- TASK GOAL: Below are the records; copy exactly the stretch from the line containing "VNumber (n : number)" through the line containing "one goes last. *)", both ends included, and nothing else.

- Dataset entries:

(** * useSubmitter: the change-aware form submission pipeline

    A shallow embedding of [src/useSubmitter.ts] (react-form-submitter) and of
    the variant of the hook with form reset and baseline refresh.

    - JavaScript values are a tree type; composite values carry an identity
      tag, since [===] on objects compares references.
    - The objects handed around by reference (form data, default values, the
      diff) live in a store indexed by locations, so that aliasing and the
      in-place update of [mutate_data] are visible.
    - The hook body is a state-and-exception monad over the store, the
      [isFailed] flag, the locals of [submitter] and a log of every call made
      to the outside world ([fetch], [confirm], the destination, the
      callbacks).
    - [await] on a value that is already there only yields to the scheduler;
      one call of [submitter] is modelled in isolation, so it is the identity. *)

From Stdlib Require Import ZArith String Ascii List Bool DecimalString Lia.
From stdpp Require Import base list strings.
Import ListNotations.

Local Open Scope Z_scope.
Set Warnings "-register-all".

(** ** JavaScript values *)

(** Object identity and store addresses. *)
Abbreviation loc := nat (only parsing).

(** A number is NaN or an integer-valued double in the safe range; [Num 0]
    stands for both zeros, which [===], truthiness and [JSON.stringify] do not
    tell apart. *)
Inductive number :=
| NaN
| Num (z : Z).

(** The four metadata fields of a [File] that [is_same_files] reads. *)
Record File := mkFile {
  file_name : string;
  file_size : Z;
  file_type : string;
  file_lastModified : Z
}.

Inductive value :=
| VUndefined
| VNull
| VBool (b : bool)
| VNumber (n : number)
| VBigInt (z : Z)
| VString (s : string)
| VFile (id : loc) (f : File)
| VArray (id : loc) (elems : list value)
| VObject (id : loc) (props : list (string * value)).

(** An object used as a record: its own enumerable string-keyed properties,
    in [Object.entries] order. The keys of an object are pairwise distinct;
    the properties below ask for that where they need it. *)
Definition object := list (string * value).

(** What a [throw] carries: a [TypeError] raised by a builtin, or any value
    thrown by user code. *)
Inductive exn :=
| TypeError (msg : string)
| Thrown (v : value).

Inductive result (A : Type) :=
| Ok (a : A)
| Throw (e : exn).
Arguments Ok {A} a.
Arguments Throw {A} e.

Definition is_ok {A} (r : result A) : bool :=
  match r with Ok _ => true | Throw _ => false end.

(** [!v] is [negb (truthy v)]. *)
Definition truthy (v : value) : bool :=
  match v with
  | VUndefined | VNull => false
  | VBool b => b
  | VNumber NaN => false
  | VNumber (Num z) => negb (Z.eqb z 0)
  | VBigInt z => negb (Z.eqb z 0)
  | VString s => negb (String.eqb s "")
  | VFile _ _ | VArray _ _ | VObject _ _ => true
  end.

(** [v === d]. *)
Definition strict_eq (v d : value) : bool :=
  match v, d with
  | VUndefined, VUndefined => true
  | VNull, VNull => true
  | VBool a, VBool b => Bool.eqb a b
  | VNumber (Num a), VNumber (Num b) => Z.eqb a b
  | VBigInt a, VBigInt b => Z.eqb a b
  | VString a, VString b => String.eqb a b
  | VFile i _, VFile j _ => Nat.eqb i j
  | VArray i _, VArray j _ => Nat.eqb i j
  | VObject i _, VObject j _ => Nat.eqb i j
  | _, _ => false
  end.

(** [v == undefined]. *)
Definition is_nullish (v : value) : bool :=
  match v with
  | VUndefined | VNull => true
  | _ => false
  end.

(** ** Property access on records *)

Section Props.
Context {V : Type}.

(** The own property [key], if any. *)
Fixpoint own_prop (o : list (string * V)) (key : string) : option V :=
  match o with
  | [] => None
  | (k, v) :: rest => if String.eqb k key then Some v else own_prop rest key
  end.

(** [o[key] = v]: an existing property is overwritten where it stands, a new
    one goes last. *)
Fixpoint set_prop (o : list (string * V)) (key : string) (v : V)
  : list (string * V) :=
  match o with
  | [] => [(key, v)]
  | (k, w) :: rest =>
      if String.eqb k key then (k, v) :: rest
      else (k, w) :: set_prop rest key v
  end.

(** [Object.keys(o)]. *)
Definition Object_keys (o : list (string * V)) : list string := map fst o.

(** [{...base, ...extra}]. *)
Definition spread (base extra : list (string * V)) : list (string * V) :=
  fold_left (fun acc kv => set_prop acc (fst kv) (snd kv)) extra base.
End Props.

(** [o[key]]: a missing property reads as [undefined]. *)
Definition get_prop (o : object) (key : string) : value :=
  match own_prop o key with
  | Some v => v
  | None => VUndefined
  end.

(** ** JSON.stringify *)

Definition dquote : string := String (ascii_of_nat 34) EmptyString.
Definition backslash : string := String (ascii_of_nat 92) EmptyString.

Definition hex_digit (n : nat) : ascii :=
  nth n (list_ascii_of_string "0123456789abcdef") "0"%char.

(** The escape of one code unit inside a JSON string literal. *)
Definition quote_char (c : ascii) : string :=
  let n := nat_of_ascii c in
  if Nat.eqb n 8 then String.append backslash "b"
  else if Nat.eqb n 9 then String.append backslash "t"
  else if Nat.eqb n 10 then String.append backslash "n"
  else if Nat.eqb n 12 then String.append backslash "f"
  else if Nat.eqb n 13 then String.append backslash "r"
  else if Nat.eqb n 34 then String.append backslash dquote
  else if Nat.eqb n 92 then String.append backslash backslash
  else if Nat.ltb n 32 then
    String.append backslash
      (String "u" (String "0" (String "0"
        (String (hex_digit (Nat.div n 16))
          (String (hex_digit (Nat.modulo n 16)) EmptyString)))))
  else String c EmptyString.

Fixpoint quote_chars (s : string) : string :=
  match s with
  | EmptyString => EmptyString
  | String c rest => String.append (quote_char c) (quote_chars rest)
  end.

Definition QuoteJSONString (s : string) : string :=
  String.append dquote (String.append (quote_chars s) dquote).

Definition number_to_string (n : number) : string :=
  match n with
  | NaN => "NaN"
  | Num z => NilZero.string_of_int (Z.to_int z)
  end.

Fixpoint join (sep : string) (parts : list string) : string :=
  match parts with
  | [] => EmptyString
  | [p] => p
  | p :: rest => String.append p (String.append sep (join sep rest))
  end.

- RESULT FOR THIS TASK:
| VNumber (n : number)
| VBigInt (z : Z)
| VString (s : string)
| VFile (id : loc) (f : File)
| VArray (id : loc) (elems : list value)
| VObject (id : loc) (props : list (string * value)).

(** An object used as a record: its own enumerable string-keyed properties,
    in [Object.entries] order. The keys of an object are pairwise distinct;
    the properties below ask for that where they need it. *)
Definition object := list (string * value).

(** What a [throw] carries: a [TypeError] raised by a builtin, or any value
    thrown by user code. *)
Inductive exn :=
| TypeError (msg : string)
| Thrown (v : value).

Inductive result (A : Type) :=
| Ok (a : A)
| Throw (e : exn).
Arguments Ok {A} a.
Arguments Throw {A} e.

Definition is_ok {A} (r : result A) : bool :=
  match r with Ok _ => true | Throw _ => false end.

(** [!v] is [negb (truthy v)]. *)
Definition truthy (v : value) : bool :=
  match v with
  | VUndefined | VNull => false
  | VBool b => b
  | VNumber NaN => false
  | VNumber (Num z) => negb (Z.eqb z 0)
  | VBigInt z => negb (Z.eqb z 0)
  | VString s => negb (String.eqb s "")
  | VFile _ _ | VArray _ _ | VObject _ _ => true
  end.

(** [v === d]. *)
Definition strict_eq (v d : value) : bool :=
  match v, d with
  | VUndefined, VUndefined => true
  | VNull, VNull => true
  | VBool a, VBool b => Bool.eqb a b
  | VNumber (Num a), VNumber (Num b) => Z.eqb a b
  | VBigInt a, VBigInt b => Z.eqb a b
  | VString a, VString b => String.eqb a b
  | VFile i _, VFile j _ => Nat.eqb i j
  | VArray i _, VArray j _ => Nat.eqb i j
  | VObject i _, VObject j _ => Nat.eqb i j
  | _, _ => false
  end.

(** [v == undefined]. *)
Definition is_nullish (v : value) : bool :=
  match v with
  | VUndefined | VNull => true
  | _ => false
  end.

(** ** Property access on records *)

Section Props.
Context {V : Type}.

(** The own property [key], if any. *)
Fixpoint own_prop (o : list (string * V)) (key : string) : option V :=
  match o with
  | [] => None
  | (k, v) :: rest => if String.eqb k key then Some v else own_prop rest key
  end.

(** [o[key] = v]: an existing property is overwritten where it stands, a new
    one goes last. *)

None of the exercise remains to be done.